— SOURCE MATERIAL —

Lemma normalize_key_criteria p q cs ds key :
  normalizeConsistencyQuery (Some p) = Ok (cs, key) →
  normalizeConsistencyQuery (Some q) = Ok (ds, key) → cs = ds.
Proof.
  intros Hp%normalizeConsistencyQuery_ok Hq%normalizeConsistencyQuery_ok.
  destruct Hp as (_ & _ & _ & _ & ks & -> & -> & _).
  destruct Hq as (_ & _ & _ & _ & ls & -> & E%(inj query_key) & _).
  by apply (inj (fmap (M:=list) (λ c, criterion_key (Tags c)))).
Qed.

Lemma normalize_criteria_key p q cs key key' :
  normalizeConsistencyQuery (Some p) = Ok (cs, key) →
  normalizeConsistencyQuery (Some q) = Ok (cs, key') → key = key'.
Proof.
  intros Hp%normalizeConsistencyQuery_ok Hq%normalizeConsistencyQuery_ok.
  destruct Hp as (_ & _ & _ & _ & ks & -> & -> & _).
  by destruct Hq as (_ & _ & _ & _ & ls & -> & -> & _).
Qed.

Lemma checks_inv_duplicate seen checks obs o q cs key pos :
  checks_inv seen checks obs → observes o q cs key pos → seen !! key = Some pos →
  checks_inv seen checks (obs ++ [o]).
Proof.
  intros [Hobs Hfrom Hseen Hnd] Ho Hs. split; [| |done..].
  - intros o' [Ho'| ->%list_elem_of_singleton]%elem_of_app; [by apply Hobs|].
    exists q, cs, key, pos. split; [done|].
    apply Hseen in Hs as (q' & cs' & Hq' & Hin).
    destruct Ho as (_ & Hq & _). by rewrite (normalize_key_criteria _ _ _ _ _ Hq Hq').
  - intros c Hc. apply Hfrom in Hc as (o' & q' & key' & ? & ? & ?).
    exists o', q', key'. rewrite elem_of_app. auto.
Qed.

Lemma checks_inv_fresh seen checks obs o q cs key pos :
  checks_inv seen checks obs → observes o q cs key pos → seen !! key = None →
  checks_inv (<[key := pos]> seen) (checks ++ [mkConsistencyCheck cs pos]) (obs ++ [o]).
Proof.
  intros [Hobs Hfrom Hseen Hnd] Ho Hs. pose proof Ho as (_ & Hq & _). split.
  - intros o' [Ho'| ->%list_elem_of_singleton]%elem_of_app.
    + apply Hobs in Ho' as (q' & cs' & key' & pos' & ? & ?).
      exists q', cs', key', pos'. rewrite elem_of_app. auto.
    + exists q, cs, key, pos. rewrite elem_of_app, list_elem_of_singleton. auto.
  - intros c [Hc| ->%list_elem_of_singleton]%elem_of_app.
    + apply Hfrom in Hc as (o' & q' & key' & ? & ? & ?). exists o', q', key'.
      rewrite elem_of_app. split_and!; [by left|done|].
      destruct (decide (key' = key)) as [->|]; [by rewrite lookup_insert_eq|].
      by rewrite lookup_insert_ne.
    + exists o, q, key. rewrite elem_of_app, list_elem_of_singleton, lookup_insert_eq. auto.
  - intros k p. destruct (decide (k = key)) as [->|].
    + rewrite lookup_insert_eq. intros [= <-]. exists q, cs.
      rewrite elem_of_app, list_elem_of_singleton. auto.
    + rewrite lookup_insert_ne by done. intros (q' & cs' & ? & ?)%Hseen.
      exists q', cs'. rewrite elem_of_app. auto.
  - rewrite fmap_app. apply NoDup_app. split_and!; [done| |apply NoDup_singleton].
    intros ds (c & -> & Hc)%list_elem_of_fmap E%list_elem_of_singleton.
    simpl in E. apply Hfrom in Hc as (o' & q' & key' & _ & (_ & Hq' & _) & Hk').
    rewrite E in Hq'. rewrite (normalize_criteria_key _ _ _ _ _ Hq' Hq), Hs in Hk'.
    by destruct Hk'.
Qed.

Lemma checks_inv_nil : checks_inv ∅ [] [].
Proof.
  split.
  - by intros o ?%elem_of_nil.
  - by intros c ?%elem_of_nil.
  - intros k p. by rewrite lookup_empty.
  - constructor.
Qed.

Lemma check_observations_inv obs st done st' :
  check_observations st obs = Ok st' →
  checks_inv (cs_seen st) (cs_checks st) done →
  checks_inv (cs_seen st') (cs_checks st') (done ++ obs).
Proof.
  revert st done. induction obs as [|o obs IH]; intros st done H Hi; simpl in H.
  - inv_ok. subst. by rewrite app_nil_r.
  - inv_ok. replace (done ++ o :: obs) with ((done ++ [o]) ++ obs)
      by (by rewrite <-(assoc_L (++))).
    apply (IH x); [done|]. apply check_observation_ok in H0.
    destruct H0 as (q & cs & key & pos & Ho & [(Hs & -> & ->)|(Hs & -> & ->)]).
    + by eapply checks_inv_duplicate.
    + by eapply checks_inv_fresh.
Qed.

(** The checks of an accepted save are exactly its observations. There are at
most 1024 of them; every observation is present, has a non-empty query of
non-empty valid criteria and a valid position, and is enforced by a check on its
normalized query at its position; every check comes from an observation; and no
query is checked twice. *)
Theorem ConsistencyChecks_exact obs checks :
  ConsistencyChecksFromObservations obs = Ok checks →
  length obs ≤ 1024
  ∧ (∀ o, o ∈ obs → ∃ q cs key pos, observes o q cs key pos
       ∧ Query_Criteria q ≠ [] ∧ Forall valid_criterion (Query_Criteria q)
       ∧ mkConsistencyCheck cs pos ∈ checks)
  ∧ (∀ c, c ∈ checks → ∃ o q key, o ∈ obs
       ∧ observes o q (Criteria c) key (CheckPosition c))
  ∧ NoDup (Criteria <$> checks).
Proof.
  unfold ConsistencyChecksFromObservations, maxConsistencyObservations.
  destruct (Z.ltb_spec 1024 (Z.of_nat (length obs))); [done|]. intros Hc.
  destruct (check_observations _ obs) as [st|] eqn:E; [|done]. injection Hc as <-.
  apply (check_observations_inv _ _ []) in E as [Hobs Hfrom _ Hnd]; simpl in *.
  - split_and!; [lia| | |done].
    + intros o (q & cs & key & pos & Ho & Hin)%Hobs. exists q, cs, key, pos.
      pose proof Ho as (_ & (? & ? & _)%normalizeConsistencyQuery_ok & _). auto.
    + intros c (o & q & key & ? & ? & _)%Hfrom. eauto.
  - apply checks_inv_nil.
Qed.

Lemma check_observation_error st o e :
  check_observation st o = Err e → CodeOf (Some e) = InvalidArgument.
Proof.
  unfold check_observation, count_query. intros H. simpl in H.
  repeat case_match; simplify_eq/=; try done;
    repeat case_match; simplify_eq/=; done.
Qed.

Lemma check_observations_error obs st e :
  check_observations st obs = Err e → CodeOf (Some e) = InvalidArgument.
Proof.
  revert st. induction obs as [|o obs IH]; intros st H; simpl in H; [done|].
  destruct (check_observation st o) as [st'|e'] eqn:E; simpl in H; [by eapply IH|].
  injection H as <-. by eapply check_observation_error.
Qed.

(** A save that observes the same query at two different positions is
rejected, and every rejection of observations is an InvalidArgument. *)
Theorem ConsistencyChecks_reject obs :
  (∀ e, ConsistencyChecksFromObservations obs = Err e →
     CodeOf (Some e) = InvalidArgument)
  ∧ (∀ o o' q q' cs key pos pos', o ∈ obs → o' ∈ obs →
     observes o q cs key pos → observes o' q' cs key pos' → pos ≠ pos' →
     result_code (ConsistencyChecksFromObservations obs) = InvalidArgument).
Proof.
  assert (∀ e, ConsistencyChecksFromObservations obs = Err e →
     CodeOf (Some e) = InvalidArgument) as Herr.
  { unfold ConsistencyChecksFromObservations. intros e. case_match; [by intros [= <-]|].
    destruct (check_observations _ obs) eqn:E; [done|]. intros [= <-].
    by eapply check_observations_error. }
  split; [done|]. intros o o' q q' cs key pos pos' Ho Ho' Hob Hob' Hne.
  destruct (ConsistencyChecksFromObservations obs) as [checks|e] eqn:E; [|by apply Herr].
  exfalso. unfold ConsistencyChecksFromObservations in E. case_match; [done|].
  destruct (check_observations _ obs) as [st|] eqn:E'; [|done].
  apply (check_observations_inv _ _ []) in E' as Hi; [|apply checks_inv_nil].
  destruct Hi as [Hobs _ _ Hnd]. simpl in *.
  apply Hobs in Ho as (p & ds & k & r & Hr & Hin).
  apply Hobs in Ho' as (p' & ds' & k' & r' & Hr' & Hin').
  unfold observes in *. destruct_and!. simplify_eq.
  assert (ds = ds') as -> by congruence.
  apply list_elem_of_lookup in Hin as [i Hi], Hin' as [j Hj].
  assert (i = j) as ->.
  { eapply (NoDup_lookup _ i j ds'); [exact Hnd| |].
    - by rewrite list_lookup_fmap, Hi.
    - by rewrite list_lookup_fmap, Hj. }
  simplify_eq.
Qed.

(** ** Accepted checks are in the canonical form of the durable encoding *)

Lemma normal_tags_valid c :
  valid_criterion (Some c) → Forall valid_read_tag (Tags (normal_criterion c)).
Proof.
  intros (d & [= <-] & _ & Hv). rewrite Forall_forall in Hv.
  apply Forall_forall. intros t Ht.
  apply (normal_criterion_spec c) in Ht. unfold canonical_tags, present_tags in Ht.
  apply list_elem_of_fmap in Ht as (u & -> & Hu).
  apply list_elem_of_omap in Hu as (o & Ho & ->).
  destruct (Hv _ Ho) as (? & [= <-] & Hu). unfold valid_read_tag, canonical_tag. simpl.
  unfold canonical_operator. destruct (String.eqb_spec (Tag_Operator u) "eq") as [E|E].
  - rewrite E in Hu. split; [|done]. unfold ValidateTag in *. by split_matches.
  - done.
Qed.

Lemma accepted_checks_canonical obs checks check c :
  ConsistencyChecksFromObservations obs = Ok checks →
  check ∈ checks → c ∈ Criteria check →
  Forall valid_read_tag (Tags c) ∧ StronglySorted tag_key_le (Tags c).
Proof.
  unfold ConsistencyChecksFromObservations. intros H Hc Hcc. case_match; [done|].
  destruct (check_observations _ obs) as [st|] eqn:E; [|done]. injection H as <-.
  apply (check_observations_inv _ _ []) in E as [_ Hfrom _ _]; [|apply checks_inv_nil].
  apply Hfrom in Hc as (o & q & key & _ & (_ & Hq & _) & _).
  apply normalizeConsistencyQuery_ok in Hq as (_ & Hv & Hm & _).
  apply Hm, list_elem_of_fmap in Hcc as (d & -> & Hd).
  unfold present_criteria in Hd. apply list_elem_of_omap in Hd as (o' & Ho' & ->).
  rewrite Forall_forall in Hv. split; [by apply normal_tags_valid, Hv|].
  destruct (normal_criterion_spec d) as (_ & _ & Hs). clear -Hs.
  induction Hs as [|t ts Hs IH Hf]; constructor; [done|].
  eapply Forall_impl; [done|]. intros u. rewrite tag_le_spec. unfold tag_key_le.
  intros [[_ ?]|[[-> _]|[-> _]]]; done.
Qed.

— EXERCISE OBJECTIVE —
Of all the entries above, retype exactly the lines from the line with "rewrite E in Hq'." to the line with "pos, observes o q cs key pos", both included, and no others.

— ANSWER BOX —
    rewrite E in Hq'. rewrite (normalize_criteria_key _ _ _ _ _ Hq' Hq), Hs in Hk'.
    by destruct Hk'.
Qed.

Lemma checks_inv_nil : checks_inv ∅ [] [].
Proof.
  split.
  - by intros o ?%elem_of_nil.
  - by intros c ?%elem_of_nil.
  - intros k p. by rewrite lookup_empty.
  - constructor.
Qed.

Lemma check_observations_inv obs st done st' :
  check_observations st obs = Ok st' →
  checks_inv (cs_seen st) (cs_checks st) done →
  checks_inv (cs_seen st') (cs_checks st') (done ++ obs).
Proof.
  revert st done. induction obs as [|o obs IH]; intros st done H Hi; simpl in H.
  - inv_ok. subst. by rewrite app_nil_r.
  - inv_ok. replace (done ++ o :: obs) with ((done ++ [o]) ++ obs)
      by (by rewrite <-(assoc_L (++))).
    apply (IH x); [done|]. apply check_observation_ok in H0.
    destruct H0 as (q & cs & key & pos & Ho & [(Hs & -> & ->)|(Hs & -> & ->)]).
    + by eapply checks_inv_duplicate.
    + by eapply checks_inv_fresh.
Qed.

(** The checks of an accepted save are exactly its observations. There are at
most 1024 of them; every observation is present, has a non-empty query of
non-empty valid criteria and a valid position, and is enforced by a check on its
normalized query at its position; every check comes from an observation; and no
query is checked twice. *)
Theorem ConsistencyChecks_exact obs checks :
  ConsistencyChecksFromObservations obs = Ok checks →
  length obs ≤ 1024
  ∧ (∀ o, o ∈ obs → ∃ q cs key pos, observes o q cs key pos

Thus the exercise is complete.